**Listed records**
(** ** Witness: the tables as finite maps, the codec as a list of values *)

Definition version_le (x y : bytes * N * bytes) : Prop := (x.1.2 <= y.1.2)%N.
#[local] Instance version_le_dec x y : Decision (version_le x y).
Proof. unfold version_le. apply _. Defined.
Global Instance map_event_table : EventTable (gmap (bytes * N) bytes) := {|
  et_rows m := merge_sort version_le (map_to_list m);
  et_insert a v b m := <[(a, v) := b]> m;
  et_remove a v m := delete (a, v) m
|}.
Global Instance map_event_table_laws : EventTableLaws (gmap (bytes * N) bytes).
Proof.
  assert (Hin : forall (m : gmap (bytes * N) bytes) x, x ∈ merge_sort version_le (map_to_list m) <-> m !! x.1 = Some x.2).
  { intros m [k b]. rewrite merge_sort_Permutation. apply elem_of_map_to_list. }
  split; cbn.
  - intros m. assert (Hs : StronglySorted version_le (merge_sort version_le (map_to_list m))).
    { apply Sorted_StronglySorted; [intros ???; unfold version_le; lia|].
      apply Sorted_merge_sort. intros x y. unfold version_le. lia. }
    assert (Hnd : NoDup (merge_sort version_le (map_to_list m)).*1)
      by (rewrite merge_sort_Permutation; apply NoDup_fst_map_to_list).
    induction Hs as [|x l Hl IH Hx]; [constructor|]. cbn in Hnd. apply NoDup_cons in Hnd as [Hni Hnd].
    constructor; [by apply IH|]. rewrite Forall_forall in Hx. apply Forall_forall. intros y Hy Ha.
    specialize (Hx y Hy). unfold version_le in Hx.
    assert (x.1 <> y.1) by (intros Heq; apply Hni; rewrite Heq; by apply list_elem_of_fmap_2).
    destruct x as [[] ?], y as [[] ?]. cbn in *. subst. enough (n <> n0) by lia. by intros ->.
  - intros a v b m [k b']. rewrite !Hin. cbn. rewrite lookup_insert_Some. naive_solver.
  - intros a v m [k b']. rewrite !Hin. cbn. rewrite lookup_delete_Some. naive_solver.
Qed.
Global Instance map_table_remove : TableRemove (gmap bytes bytes) := {| tremove t k := delete k t |}.
Global Instance map_table_remove_laws : TableRemoveLaws (gmap bytes bytes).
Proof. split; intros; cbn; by simplify_map_eq. Qed.

(** A codec for the values of a list: a value is its index. *)
Definition index_cbor {A} `{EqDecision A} (l : list A) (x : A) : result string bytes :=
  match list_find (fun y => y = x) l with
  | Some (i, _) => Ok [byte_of (N.of_nat i)]
  | None => Err "no encoding"%string
  end.
Definition index_of_cbor {A} (l : list A) (b : bytes) : result string A :=
  match b with
  | [k] => ok_or "no value"%string (l !! N.to_nat (Byte.to_N k))
  | _ => Err "no value"%string
  end.
Lemma index_cbor_law {A} `{EqDecision A} (l : list A) x b :
  length l <= 256 -> index_cbor l x = Ok b -> index_of_cbor l b = Ok x.
Proof.
  unfold index_cbor. intros Hl. destruct (list_find _ l) as [[i y]|] eqn:Hf; [|done].
  intros [= <-]. apply list_find_Some in Hf as (Hi & -> & _). cbn.
  pose proof (lookup_lt_Some _ _ _ Hi). rewrite to_N_byte_of, N.mod_small by lia.
  by rewrite Nat2N.id, Hi.
Qed.

Global Instance snapshot_eq_dec : EqDecision AggregateSnapshot.
Proof. solve_decision. Defined.
Global Instance position_eq_dec : EqDecision StreamPosition.
Proof. solve_decision. Defined.
Definition index_codecs (es : events) (xs : list AggregateSnapshot) (ps : list StreamPosition)
  : EventCodecs :=
  mkEventCodecs (index_cbor es) (index_of_cbor es) (index_cbor xs) (index_of_cbor xs)
    (index_cbor ps) (index_of_cbor ps).
Lemma index_codecs_ok es xs ps :
  length es <= 256 -> length xs <= 256 -> length ps <= 256 -> codecs_ok (index_codecs es xs ps).
Proof. intros. split; cbn; intros; by apply index_cbor_law. Qed.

**What needs to be done**
Give the listing again, word for word.

**Your solution**
(** ** Witness: the tables as finite maps, the codec as a list of values *)

Definition version_le (x y : bytes * N * bytes) : Prop := (x.1.2 <= y.1.2)%N.
#[local] Instance version_le_dec x y : Decision (version_le x y).
Proof. unfold version_le. apply _. Defined.
Global Instance map_event_table : EventTable (gmap (bytes * N) bytes) := {|
  et_rows m := merge_sort version_le (map_to_list m);
  et_insert a v b m := <[(a, v) := b]> m;
  et_remove a v m := delete (a, v) m
|}.
Global Instance map_event_table_laws : EventTableLaws (gmap (bytes * N) bytes).
Proof.
  assert (Hin : forall (m : gmap (bytes * N) bytes) x, x ∈ merge_sort version_le (map_to_list m) <-> m !! x.1 = Some x.2).
  { intros m [k b]. rewrite merge_sort_Permutation. apply elem_of_map_to_list. }
  split; cbn.
  - intros m. assert (Hs : StronglySorted version_le (merge_sort version_le (map_to_list m))).
    { apply Sorted_StronglySorted; [intros ???; unfold version_le; lia|].
      apply Sorted_merge_sort. intros x y. unfold version_le. lia. }
    assert (Hnd : NoDup (merge_sort version_le (map_to_list m)).*1)
      by (rewrite merge_sort_Permutation; apply NoDup_fst_map_to_list).
    induction Hs as [|x l Hl IH Hx]; [constructor|]. cbn in Hnd. apply NoDup_cons in Hnd as [Hni Hnd].
    constructor; [by apply IH|]. rewrite Forall_forall in Hx. apply Forall_forall. intros y Hy Ha.
    specialize (Hx y Hy). unfold version_le in Hx.
    assert (x.1 <> y.1) by (intros Heq; apply Hni; rewrite Heq; by apply list_elem_of_fmap_2).
    destruct x as [[] ?], y as [[] ?]. cbn in *. subst. enough (n <> n0) by lia. by intros ->.
  - intros a v b m [k b']. rewrite !Hin. cbn. rewrite lookup_insert_Some. naive_solver.
  - intros a v m [k b']. rewrite !Hin. cbn. rewrite lookup_delete_Some. naive_solver.
Qed.
Global Instance map_table_remove : TableRemove (gmap bytes bytes) := {| tremove t k := delete k t |}.
Global Instance map_table_remove_laws : TableRemoveLaws (gmap bytes bytes).
Proof. split; intros; cbn; by simplify_map_eq. Qed.

(** A codec for the values of a list: a value is its index. *)
Definition index_cbor {A} `{EqDecision A} (l : list A) (x : A) : result string bytes :=
  match list_find (fun y => y = x) l with
  | Some (i, _) => Ok [byte_of (N.of_nat i)]
  | None => Err "no encoding"%string
  end.
Definition index_of_cbor {A} (l : list A) (b : bytes) : result string A :=
  match b with
  | [k] => ok_or "no value"%string (l !! N.to_nat (Byte.to_N k))
  | _ => Err "no value"%string
  end.
Lemma index_cbor_law {A} `{EqDecision A} (l : list A) x b :
  length l <= 256 -> index_cbor l x = Ok b -> index_of_cbor l b = Ok x.
Proof.
  unfold index_cbor. intros Hl. destruct (list_find _ l) as [[i y]|] eqn:Hf; [|done].
  intros [= <-]. apply list_find_Some in Hf as (Hi & -> & _). cbn.
  pose proof (lookup_lt_Some _ _ _ Hi). rewrite to_N_byte_of, N.mod_small by lia.
  by rewrite Nat2N.id, Hi.
Qed.

Global Instance snapshot_eq_dec : EqDecision AggregateSnapshot.
Proof. solve_decision. Defined.
Global Instance position_eq_dec : EqDecision StreamPosition.
Proof. solve_decision. Defined.
Definition index_codecs (es : events) (xs : list AggregateSnapshot) (ps : list StreamPosition)
  : EventCodecs :=
  mkEventCodecs (index_cbor es) (index_of_cbor es) (index_cbor xs) (index_of_cbor xs)
    (index_cbor ps) (index_of_cbor ps).
Lemma index_codecs_ok es xs ps :
  length es <= 256 -> length xs <= 256 -> length ps <= 256 -> codecs_ok (index_codecs es xs ps).
Proof. intros. split; cbn; intros; by apply index_cbor_law. Qed.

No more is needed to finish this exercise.